Prompt
Within the listing, each line that has the string "flash" should be copied.

Data for this exercise
________

Lemma drain_all n x : content (drain n x) ++ buf (drain n x) = content x ++ buf x /\ ferr (drain n x) = ferr x.
Proof. unfold drain. case_match; [done|]. cbn. by rewrite <- app_assoc, take_drop. Qed.
Lemma drain_empty n x : buf x = [] -> drain n x = x.
Proof. intros Hb. unfold drain. rewrite Hb. cbn. by rewrite orb_true_r. Qed.
Lemma flush_all_spec x : content (flush_all x) = content x ++ buf x /\ buf (flush_all x) = [] /\ ferr (flush_all x) = ferr x.
Proof.
  unfold flush_all, drain. destruct (buf x) as [|b l] eqn:E; cbn; [by rewrite E, app_nil_r|]. by rewrite firstn_all, skipn_all.
Qed.

Lemma exec_idle c l s p D : safe s -> may p D Idle c ->
  exists o', next Idle c (fst (exec c l s)) = Some o' /\ keeps s (snd (exec c l s)) p Idle o'.
Proof.
  intros Hs Hmay. destruct c; try done; cbn [exec fst snd next].
  - exists Idle. split; [done|]. apply keeps_leaves; [by destruct Hs|done|split_and!; cbn; eauto|auto..].
  - cbn in Hmay. destruct (bool_decide_reflect (busy s !! n = Some true)) as [Hb|Hb]; cbn [Z.eqb]; (eexists; split; [done|]).
    + rewrite list_insert_id by done. apply keeps_leaves; [by destruct Hs|done|split_and!; cbn; eauto|auto..].
    + assert (n < length (busy s))%nat as Hn by (destruct Hs as [-> _ _ _]; lia).
      assert (leaves None None s (s <| busy := <[n := true]> (busy s) |>)) as Hl.
      { split_and!; cbn; eauto. intros m _ Hm. destruct (decide (m = n)) as [->|Hne]; [by apply list_lookup_insert_eq|by rewrite list_lookup_insert_ne]. }
      split_and!.
      * destruct Hs as [H1 H2 H3 H4]. split; [cbn; by rewrite length_insert|done..].
      * split; [done|]. by apply list_lookup_insert_eq.
      * intros q o2 Hq _ Hm2. split; [by apply (mine_leaves s _ None None); auto; destruct o2; auto|].
        destruct o2 as [|m|m j st]; cbn in *; [done| |]; intros <-; destruct Hm2 as [_ Hm2]; [done|by destruct Hm2].
  - exists Idle. split; [done|]. destruct (fine l); cbn [fst snd]; [|apply keeps_leaves; [done|done|apply leaves_refl|auto..]].
    match goal with |- context [map ?x (flash s)] => set (g := x) end.
    assert (forall v q, g v !! q = if decide (parent q = d) then dir s !! q else v !! q) as Hg.
    { intros v q. unfold g. rewrite lookup_union, !map_lookup_filter.
      destruct (decide (parent q = d)), (dir s !! q), (v !! q); cbn; repeat case_guard; cbn; done. }
    assert (forall v q, v ∈ map g (flash s) -> exists v', v' ∈ flash s /\ v !! q = v' !! q) as Hv.
    { intros v q Hin. apply list_elem_of_fmap in Hin as (v' & -> & Hv'). rewrite Hg. destruct (decide (parent q = d)); [|by exists v'].
      exists (dir s). split; [by destruct Hs|done]. }
    apply keeps_leaves; [|done| |auto..].
    + destruct Hs as [H1 H2 H3 H4]. split; [done| | |]; cbn.
      * apply list_elem_of_fmap. exists (dir s). split; [|done]. apply map_eq. intros q. rewrite Hg. by case_decide.
      * intros v q i Hin E. destruct (Hv v q Hin) as (v' & Hv' & E'). rewrite E' in E. by eapply H3.
      * intros v q Hin Hq. destruct (Hv v q Hin) as (v' & Hv' & E'). specialize (H4 v' q Hv' Hq). unfold name_ok in *. by rewrite E'.
    + split_and!; cbn; eauto. intros v q j Hin Hq E. right. destruct (Hv v q Hin) as (v' & Hv' & E'). exists v'. by rewrite <- E'.
Qed.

________

Solution for this problem
    match goal with |- context [map ?x (flash s)] => set (g := x) end.
    assert (forall v q, v ∈ map g (flash s) -> exists v', v' ∈ flash s /\ v !! q = v' !! q) as Hv.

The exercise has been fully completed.